This Saturday, activists across the globe are turning up for the fight against gun violence and taking part in the worldwide March For Our Lives Event. As you gear up and prepare for the rally, it’s important to know what to expect and have at the ready.

From keeping an I.D. on hand to bringing that weird fanny pack here’s a list of things to do and pack before the protest.

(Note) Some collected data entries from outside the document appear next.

(* ===== verification/SystemSafe.v ===== *)
(** * No scenario brings the system down

    The composition of [System] under any sequence of what a test can do:
    starting servers and adapters, calls, messages of the games, datagrams to
    any socket, closing connections, and of the timers of the adapters and the
    server's reaper.  The invariants of the components, each proved in its own
    file, hold of the parts together, and no part panics. *)

From S2P Require Import Prelude GoLib GoText Float RelayWire TcpFrame Metrics Session SessionManager Router HttpApi.
From S2P Require Import ManagerSpec ServerLoop RelayConn Transport Peer PeerMgr EndToEnd GPGNet JsonRpc Json RpcMessage.
From S2P Require Import GpgNetServer IceText RpcHandler AdapterRun RpcServer Status Registration RelayServer Mock Harness.
From S2P Require Import System.

(** ** What a test can do *)

Inductive LabOp :=
| OSleep (d : Z)
| OUdpPort
| OTcpPort
| OServer (cfg : ServerConfig)
| OAdapter (cfg : AdapterConfig)
| ODialRPC (addr : string)
| OCall (c : nat) (method : bytes) (params : list JSON)
| ODrain (c : nat) (timeout : Z)
| ODialGame (addr : string)
| OSend (g : nat) (header : string) (args : list Arg)
| ORead (g : nat) (timeout : Z)
| OListen
| OWrite (k : nat) (data : bytes) (addr : string)
| OReceive (k : nat) (timeout : Z)
| OCloseRPC (c : nat)
| OCloseGame (g : nat)
| OCloseUDP (k : nat)
| OCancel
| OTimer (t : Timer).

Definition labStep (race : Race) (op : LabOp) (w : Sys) : Sys :=
  let lab := theLab race in
  match op with
  | OSleep d => lab_sleep lab d w
  | OUdpPort => (lab_udpPort lab w).1
  | OTcpPort => (lab_tcpPort lab w).1
  | OServer cfg => lab_server lab cfg w
  | OAdapter cfg => lab_adapter lab cfg w
  | ODialRPC addr => (lab_rpc lab addr w).1
  | OCall c method params => (lab_call lab c method params w).1
  | ODrain c t => lab_drain lab c t w
  | ODialGame addr => (lab_game lab addr w).1
  | OSend g header args => lab_send lab g header args w
  | ORead g t => (lab_read lab g t w).1
  | OListen => (lab_listen lab w).1
  | OWrite k d a => lab_write lab k d a w
  | OReceive k t => (lab_receive lab k t w).1
  | OCloseRPC c => lab_closeRPC lab c w
  | OCloseGame g => lab_closeGame lab g w
  | OCloseUDP k => lab_closeUDP lab k w
  | OCancel => lab_cancel lab w
  | OTimer t => settle race (fires t w)
  end.
(** A schedule: each operation with the order its datagrams are handled in. *)
Definition labRun (ops : list (Race * LabOp)) (s : Sys) : Sys :=
  foldl (fun s x => labStep x.1 x.2 s) s ops.

(** The games write messages the protocol can carry; a count out of range in
    the stream of a game stops an adapter ([gpgnet_negative_count_panics]). *)
Definition op_ok (op : LabOp) : Prop :=
  match op with
  | OSend _ header args =>
      Z.of_nat (String.length header) <= MaxStringLength /\ Forall arg_ok args /\ len args <= MaxChunkSize
  | _ => True
  end.

(** ** The invariant *)

(** Nobody is connected to the server over TCP: a datagram of any length is
    harmless then ([udp_panics_iff]). *)
Definition all_udp (m : Manager) : Prop :=
  forall l pid p, players (deref l m) !! pid = Some p -> p_TCPConn p = None.

Definition node_ok (n : Node) : Prop := ar_ok (nd_run n).
Definition game_ok (g : nat * nat * option MockGPGNetClient) : Prop :=
  forall m, g.2 = Some m -> bw_healthy (mg_w m) /\ bw_buf (mg_w m) = [].
Record sys_ok (s : Sys) : Prop := {
  so_up : sy_crashed s = false;
  so_nodes : Forall node_ok (sy_nodes s);
  so_srv : forall srv, sy_srv s = Some srv -> run_ok true srv /\ all_udp (v_sm srv);
  so_games : Forall game_ok (sy_games s) }.

Lemma sys_ok_node i n s : sys_ok s -> sy_nodes s !! i = Some n -> node_ok n.
Proof. intros Hs H. exact (proj1 (Forall_lookup _ _) (so_nodes s Hs) i n H). Qed.

Lemma sys_ok_upd i f s :
  sys_ok s -> (forall n, sy_nodes s !! i = Some n -> node_ok n -> node_ok (f n)) -> sys_ok (upd_node i f s).
Proof.
  intros [H1 H2 H3 H4] Hf. split; try done. cbn [upd_node with_nodes sy_nodes].
  apply Forall_lookup. intros j n. destruct (decide (i = j)) as [<-|Hne].
  - rewrite list_lookup_alter_eq. intros (m & Hm & ->)%fmap_Some. apply Hf; [done|].
    exact (proj1 (Forall_lookup _ _) H2 i m Hm).
  - rewrite list_lookup_alter_ne by done. apply (proj1 (Forall_lookup _ _) H2).
Qed.

(** A new run state for a node. *)
Lemma sys_ok_run i r s : sys_ok s -> ar_ok r -> sys_ok (upd_node i (set_run r) s).
Proof. intros Hs Hr. by apply sys_ok_upd. Qed.

Lemma sys_ok_nodeOf i s (f : Node -> Sys) :
  sys_ok s -> (forall n, sy_nodes s !! i = Some n -> node_ok n -> sys_ok (f n)) -> sys_ok (nodeOf i s s f).
Proof.
  intros Hs Hf. unfold nodeOf. destruct (sy_nodes s !! i) as [n|] eqn:E; [|done].
  apply Hf; [done|]. by eapply sys_ok_node.
Qed.

Lemma sys_ok_foldl {A} (f : Sys -> A -> Sys) l s :
  (forall s x, sys_ok s -> sys_ok (f s x)) -> sys_ok s -> sys_ok (foldl f s l).
Proof. intros Hf. revert s; induction l as [|x l IH]; intros s Hs; [done|]. simpl. by apply IH, Hf. Qed.

(** ** The server's players *)

(** Replacing a session by one whose players are on UDP. *)
Lemma all_udp_set l s m :
  all_udp m -> (forall pid p, players s !! pid = Some p -> p_TCPConn p = None) -> all_udp (SessionManager.set_session l s m).
Proof.
  intros Hm Hs l' pid p. unfold deref. simpl. rewrite lookup_insert. case_decide; [apply Hs|apply Hm].
Qed.
Lemma all_udp_heap m m' : m_heap m' = m_heap m -> all_udp m -> all_udp m'.
Proof. intros E H l pid p. unfold deref. rewrite E. apply H. Qed.
Lemma all_udp_put l pid p m : all_udp m -> p_TCPConn p = None -> all_udp (SessionManager.set_session l (put_player pid p (deref l m)) m).
Proof.
  intros Hm Hp. apply all_udp_set; [done|]. intros q p'. simpl. rewrite lookup_insert. case_decide; [congruence|apply Hm].
Qed.
Lemma all_udp_remove l pid m : all_udp m -> all_udp (SessionManager.set_session l (set_players (delete pid) (deref l m)) m).
Proof.
  intros Hm. apply all_udp_set; [done|]. intros q p'. simpl. intros [_ H]%lookup_delete_Some. by eapply Hm.
Qed.

Lemma all_udp_udp l pid remote now m : all_udp m -> all_udp (udpUpdate l pid remote now m).1.
Proof.
  intros Hm. unfold udpUpdate, UpdatePlayerAddr. destruct (players (deref l m) !! pid) as [p|] eqn:E.
  - destruct (_ && _); [by apply all_udp_set; [|apply Hm]|]. unfold CheckRate.
    destruct (_ <=? MaxPacketsPerSecond); cbn [negb fst]; (apply all_udp_put; [done|]); [done|]. simpl. by eapply Hm.
  - by apply all_udp_set; [|apply Hm].
Qed.

Lemma all_udp_leave id l pid m : all_udp m -> all_udp (leaveOld id l pid m).1.
Proof.
  intros Hm. unfold leaveOld. destruct (m_index m !! pid) as [old|]; [|done]. case_bool_decide; cbn [fst].
  - unfold ResetPlayerTransport. destruct (players (deref l m) !! pid); [by apply all_udp_put|].
    by apply all_udp_set; [|apply Hm].
  - eapply all_udp_heap; [done|]. destruct (m_sessions m !! old) as [lo|]; [|done].
    eapply all_udp_heap; [done|]. by apply (all_udp_remove lo pid m).
Qed.

Lemma all_udp_call c m : all_udp m -> all_udp (run_call c m).1.
Proof.
  intros Hm. destruct c as [id n now|ρ id|id q login|id q]; cbn [run_call].
  - unfold CreateSession. destruct (m_sessions m !! id); [done|]. destruct (_ <=? _); [done|]. simpl.
    intros l pid p. unfold deref. simpl. rewrite lookup_insert. case_decide; [by simpl; rewrite lookup_empty|apply Hm].
  - unfold DeleteSession. by destruct (m_sessions m !! id).
  - unfold AddPlayerToSession. destruct (m_sessions m !! id) as [l|]; [|done].
    pose proof (all_udp_leave id l q m Hm) as H1. destruct (leaveOld id l q m) as [m1 []]; [done|]. cbn [fst] in H1.
    destruct (_ <=? _); [done|]. unfold AddPlayer. destruct (players (deref l m1) !! q); [done|].
    destruct (_ <=? _); [done|]. simpl. eapply all_udp_heap; [done|]. by apply (all_udp_put l q (new_player q login) m1).
  - unfold RemovePlayerFromSession. destruct (m_sessions m !! id) as [l|]; [|done]. simpl.
    destruct (negb _); cbn [fst]; [|eapply all_udp_heap; [done|]]; by apply (all_udp_remove l q m).
Qed.

Lemma all_udp_reap now clk cs m : all_udp m -> all_udp (r_mgr (reapPhase2 now clk cs m)).
Proof.
  unfold reapPhase2. change m with (r_mgr (MkReap m 0 0 [])) at 1. generalize (MkReap m 0 0 []) as st.
  induction cs as [|c cs IH]; intros st Hm; [done|]. cbn [foldl]. apply IH. unfold reapOne.
  assert (Hf : forall pids st', all_udp (r_mgr st') -> all_udp (r_mgr (foldl (reapPlayer clk (c_session c)) st' pids))).
  { intros pids. induction pids as [|pid pids IHp]; intros st' H; [done|]. cbn [foldl]. apply IHp.
    unfold reapPlayer, RemovePlayerIfStale. destruct (players _ !! pid) as [p|].
    - destruct (negb _); simpl; [by apply all_udp_set; [|apply H]|].
      eapply all_udp_heap; [done|]. by apply (all_udp_remove (c_session c) pid (r_mgr st')).
    - simpl. by apply all_udp_set; [|apply H]. }
  specialize (Hf (c_stalePIDs c) st Hm). destruct (foldl _ st _) as [m1 np ns cl]. cbn [r_mgr] in *.
  by destruct (_ && _).
Qed.

(** The steps of the server that the system takes. *)
Lemma run_ok_weaken b srv : run_ok b srv -> run_ok true srv.
Proof. intros []. by split. Qed.

Lemma server_udp pkt from now srv :
  run_ok true srv -> all_udp (v_sm srv) ->
  exists m outs, udpPacket good_net id_shuffle (take (Z.to_nat readBufSize) pkt) from now (v_sm srv) = Ret (m, outs) /\
    run_ok true (with_mgr m srv) /\ all_udp m.
Proof.
  intros Hr Hu. destruct (udpPacket _ _ _ _ _ _) as [[m outs]|] eqn:E.
  - exists m, outs. split; [done|]. split.
    + apply (run_ok_udp_ret good_net id_shuffle pkt from now true srv); [done|done|]. cbn [srvStep]. by rewrite E.
    + apply udpPacket_effect in E as [[Hs _]|(q & d & l & _ & _ & Hs)]; [..|done].
      * eapply all_udp_heap; [apply Hs|done].
      * eapply all_udp_heap; [apply Hs|by apply all_udp_udp].
  - exfalso. apply udpPacket_Panic in E as [_ (q & d & l & pid & p & _ & _ & _ & _ & _ & Hp & [c Hc])]; [|done].
    pose proof (all_udp_udp l q from now _ Hu l pid p Hp). congruence.
Qed.

Lemma server_http r now srv :
  rq_method r <> DELETE -> run_ok true srv -> all_udp (v_sm srv) ->
  let a := (ServeHTTP id_shuffle r now now now (v_api srv)).1 in
  run_ok true (MkRunning a (v_pending srv)) /\ all_udp (a_sm a).
Proof.
  intros Hm Hr Hu a.
  assert (Hd : deletes id_shuffle (SvHttp r now now now) = false).
  { cbn [deletes]. unfold request_call. destruct (_ && _); [done|]. destruct (bool_decide _).
    { destruct (rq_method r); try done. by destruct (decodeJSONBody _ _ _) as [[]|]; [destruct (sessionIDPattern _)|]. }
    destruct (prefix_of _ _); [|done]. destruct (splitPath _) as [id action]. destruct (negb _); [done|].
    repeat (destruct (bool_decide _)); destruct (rq_method r); try done;
      repeat case_match; by simplify_eq. }
  destruct (run_ok_step good_net id_shuffle (SvHttp r now now now) true srv) as (srv' & E & H); [done|done|done|done|].
  cbn [srvStep pend_after] in E, H. injection E as <-. split; [done|].
  destruct (ServeHTTP_effect id_shuffle r now now now (v_api srv)) as [E|(c & _ & E)]; subst a; rewrite E; [done|].
  by apply all_udp_call.
Qed.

1. Find a march location and decide how you will get there.

March For Our Lives
CREDIT: franklinactivists/ Instagram

This is something you won’t want to leave until the last minute. One million people are expected to attend the event taking place in downtown D.C. alone. For anyone taking part in a march that is located in a big city, be prepared to tackle busy and slightly hairy public transportation systems, particularly because so many people will be trying to go to one place. Plan out safe routes that will help you get to and out of the march once its over.

2. Make it count, remember to sign the petition! (And RSVP)

CREDIT: marchforourlivesdallas / Instagram

Make sure your presence at the rally is known on a platform that’s more valuable. Sign the March For Our Lives petition and make sure to also RSVP for the event. Signatures matter and signing the online petition will help push this movement forward. Don’t forget to continue your efforts after the march by voting and ringing up your local representatives.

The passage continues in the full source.